- Brief -
Begin at the line below that has "profile_pass k backend" and stop after the line that has "Definition op_allocs (ops". Please restate only those lines, word for word.

++++ Input records ++++

(* ===== verification/Profile.v ===== *)
(** * The profiled pass of [src/tools/bound_bench.cpp]

    [profile_pass] is a pass with the cycle counter read around each operation.  It
    does to the heap what [BoundBench.run_pass] does; its counts are those of the
    stream, and the share it prints as served by routines counts the operations that
    have a routine attached, which only the bound backend attaches. *)

From S2P Require Import Prelude Common Double Trampoline BoundBench BenchMain.
From S2P Require Deopt.

Record Profile := mkProfile { a_cyc : Z; f_cyc : Z; a_n : Z; f_n : Z; jit_n : Z }.

Definition profile0 : Profile := mkProfile 0 0 0 0 0.

(** One operation, between the readings [t0] and [t1]. *)
Definition count_op (op : Op) (t0 t1 : Z) (pr : Profile) : Profile :=
  match kind op with
  | KAlloc => mkProfile (u64 (a_cyc pr + u64 (t1 - t0))) (f_cyc pr) (u64 (a_n pr + 1)) (f_n pr)
                (if op_fn op =? 0 then jit_n pr else u64 (jit_n pr + 1))
  | KFree => mkProfile (a_cyc pr) (u64 (f_cyc pr + u64 (t1 - t0))) (a_n pr) (u64 (f_n pr + 1)) (jit_n pr)
  end.

(** What is printed per allocation or free, and the share. *)
Definition per (x n : Z) : double := if n =? 0 then dzero else ddiv (of_Z x) (of_Z n).

Definition jit_served (pr : Profile) : double := per (jit_n pr) (a_n pr).

Section Profiled.
Context {D W : Type} `{Deopt.RoutineTable D} `{!Heaps W} (t : Z).
(** The counter's readings around the [k]-th operation. *)
Context (tsc : nat -> Z * Z).

Fixpoint profile_pass (k : nat) (backend : Backend) (ops : list Op) (live : list ptr) (h : harness D W) (pr : Profile)
  : res (list ptr * harness D W * Profile) :=
  match ops with
  | [] => Ok (live, h, pr)
  | op :: ops =>
      '(live, h) ← run_op t backend op live h;
      profile_pass (S k) backend ops live h (count_op op (tsc k).1 (tsc k).2 pr)
  end.

(** The profile of a stream. *)
Fixpoint profiled (k : nat) (ops : list Op) (pr : Profile) : Profile :=
  match ops with
  | [] => pr
  | op :: ops => profiled (S k) ops (count_op op (tsc k).1 (tsc k).2 pr)
  end.

(** The profiled pass is a pass, and its profile one of the stream alone. *)
Lemma profile_pass_runs k backend ops live h pr :
  profile_pass k backend ops live h pr =
  ('(live, h) ← run_pass t backend ops live h; Ok (live, h, profiled k ops pr)).
Proof.
  revert k live h pr. induction ops as [|op ops IH]; intros k live h pr; [done|].
  cbn [profile_pass run_pass profiled]. destruct (run_op t backend op live h) as [[live' h']|]; [|done]. apply IH.
Qed.

Definition op_allocs (ops : list Op) : Z := Z.of_nat (length (filter (λ op, kind op = KAlloc) ops)).
Definition op_frees (ops : list Op) : Z := Z.of_nat (length (filter (λ op, kind op = KFree) ops)).
Definition op_routines (ops : list Op) : Z :=
  Z.of_nat (length (filter (λ op, kind op = KAlloc ∧ op_fn op ≠ 0) ops)).

Lemma op_cons op ops :
  op_allocs (op :: ops) = op_allocs ops + (if decide (kind op = KAlloc) then 1 else 0) ∧
  op_frees (op :: ops) = op_frees ops + (if decide (kind op = KFree) then 1 else 0) ∧
  op_routines (op :: ops) = op_routines ops + (if decide (kind op = KAlloc ∧ op_fn op ≠ 0) then 1 else 0).
Proof.
  unfold op_allocs, op_frees, op_routines. rewrite !filter_cons. split_and!; case_decide; cbn [length]; lia.
Qed.

Lemma op_bounds ops :
  0 <= op_routines ops <= op_allocs ops ∧ 0 <= op_frees ops ∧
  op_allocs ops + op_frees ops = Z.of_nat (length ops).
Proof.
  induction ops as [|op ops IH]; [done|]. destruct (op_cons op ops) as (-> & -> & ->). cbn [length].
  destruct (kind op) eqn:E; repeat case_decide; simplify_eq; try lia; destruct_and?; congruence.
Qed.

(** The counts are exact. *)
Lemma profiled_counts k ops pr :
  0 <= a_n pr -> 0 <= f_n pr -> 0 <= jit_n pr <= a_n pr ->
  a_n pr + f_n pr + Z.of_nat (length ops) < 2 ^ 64 ->
  let q := profiled k ops pr in
  a_n q = a_n pr + op_allocs ops ∧ f_n q = f_n pr + op_frees ops ∧ jit_n q = jit_n pr + op_routines ops.
Proof.
  revert k pr. induction ops as [|op ops IH]; intros k pr Ha Hf Hj Hlen; [cbn; unfold op_allocs, op_frees, op_routines; simpl; lia|].
  cbn [profiled length] in *. destruct (op_cons op ops) as (-> & -> & ->).
  assert (∀ x, 0 <= x -> x <= a_n pr + f_n pr -> u64 (x + 1) = x + 1) as Hu by (intros; apply u64_small; lia).
  destruct (IH (S k) (count_op op (tsc k).1 (tsc k).2 pr)) as (-> & -> & ->); clear IH.
  all: unfold count_op; destruct (kind op) eqn:E; cbn [a_n f_n jit_n]; rewrite ?Hu by lia.
  all: try lia. all: try (destruct (Z.eqb_spec (op_fn op) 0); rewrite ?Hu by lia; try lia).
  all: repeat case_decide; simplify_eq; destruct_and?; try congruence; split_and!; try lia.
  all: exfalso; tauto.
Qed.
End Profiled.

(** The stream has at most an operation per event, and no routine attached. *)
Lemma match_event_ops r ev :
  ∃ l, m_ops (match_event r ev) = m_ops r ++ l ∧ (length l <= 1)%nat ∧ Forall (λ op, op_fn op = 0) l.
Proof.
  unfold match_event. destruct (negb _); [|destruct (live_index r !! ev_ptr ev)]; cbn [m_ops];
    (eexists; split; [reflexivity || by rewrite app_nil_r|]); split; simpl; try lia; by repeat constructor.
Qed.

Lemma resolved_ops events :
  (length (r_ops (resolve events)) <= length events)%nat ∧ Forall (λ op, op_fn op = 0) (r_ops (resolve events)).
Proof.
  unfold resolve. cbn [r_ops].
  assert (∀ r, Forall (λ op, op_fn op = 0) (m_ops r) ->
    (length (m_ops (foldl match_event r events)) <= length (m_ops r) + length events)%nat ∧
    Forall (λ op, op_fn op = 0) (m_ops (foldl match_event r events))) as H; [|by apply H].
  induction events as [|ev events IH]; intros r Hr; cbn [foldl length]; [split; [lia|done]|].
  destruct (match_event_ops r ev) as (l & E & Hl & Hz). destruct (IH (match_event r ev)) as [H1 H2].
  { rewrite E. by apply Forall_app. }
  split; [|done]. rewrite E, length_app in H1. lia.
Qed.

(** The share printed: with the bound backend the allocations whose site had a routine
    when the table was last asked; with the others none, so that of the sim backend it
    is 0 however many allocations its dispatch serves. *)
Lemma profile_served {D} `{Deopt.RoutineTable D} (table : D) backend tsc events :
  Z.of_nat (length events) < 2 ^ 64 ->
  let ops := r_ops (for_backend backend table (resolve events)) in
  jit_n (profiled tsc 0 ops profile0) =
  match backend with
  | Bound => Z.of_nat (length (filter (λ op, kind op = KAlloc ∧ Deopt.rt_lookup (op_id op) table ≠ 0)
                                 (r_ops (resolve events))))
  | _ => 0
  end.
Proof.
  intros Hlen ops. destruct (resolved_ops events) as [Hl Hz].
  assert (Hops : length ops = length (r_ops (resolve events))).
  { unfold ops. destruct backend; cbn [for_backend r_ops]; [done| |done]. apply length_fmap. }
  destruct (profiled_counts tsc 0 ops profile0) as (_ & _ & ->); [cbn; lia..|]. cbn [jit_n profile0]. rewrite Z.add_0_l.
  assert (Hnone : op_routines (r_ops (resolve events)) = 0).
  { clear - Hz. unfold op_routines. induction Hz as [|op l E _ IH]; [done|].
    rewrite filter_cons_False; [exact IH|naive_solver]. }
  unfold ops. destruct backend; cbn [for_backend r_ops]; [exact Hnone| |exact Hnone].
  unfold op_routines, resolve_fns. f_equal. clear. induction (r_ops (resolve events)) as [|op l IH]; [done|].
  cbn [fmap list_fmap]. rewrite !filter_cons. destruct (kind op) eqn:Ek.
  - rewrite bool_decide_true by done. cbn [kind op_fn]. rewrite ?Ek. case_decide; cbn [length]; by rewrite IH.
  - rewrite bool_decide_false by done. rewrite !decide_False by (rewrite ?Ek; cbn [kind]; rewrite ?Ek; by intros [? _]). exact IH.
Qed.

++++

- Exercise output -
  profile_pass k backend ops live h pr =
  ('(live, h) ← run_pass t backend ops live h; Ok (live, h, profiled k ops pr)).
Proof.
  revert k live h pr. induction ops as [|op ops IH]; intros k live h pr; [done|].
  cbn [profile_pass run_pass profiled]. destruct (run_op t backend op live h) as [[live' h']|]; [|done]. apply IH.
Qed.

Definition op_allocs (ops : list Op) : Z := Z.of_nat (length (filter (λ op, kind op = KAlloc) ops)).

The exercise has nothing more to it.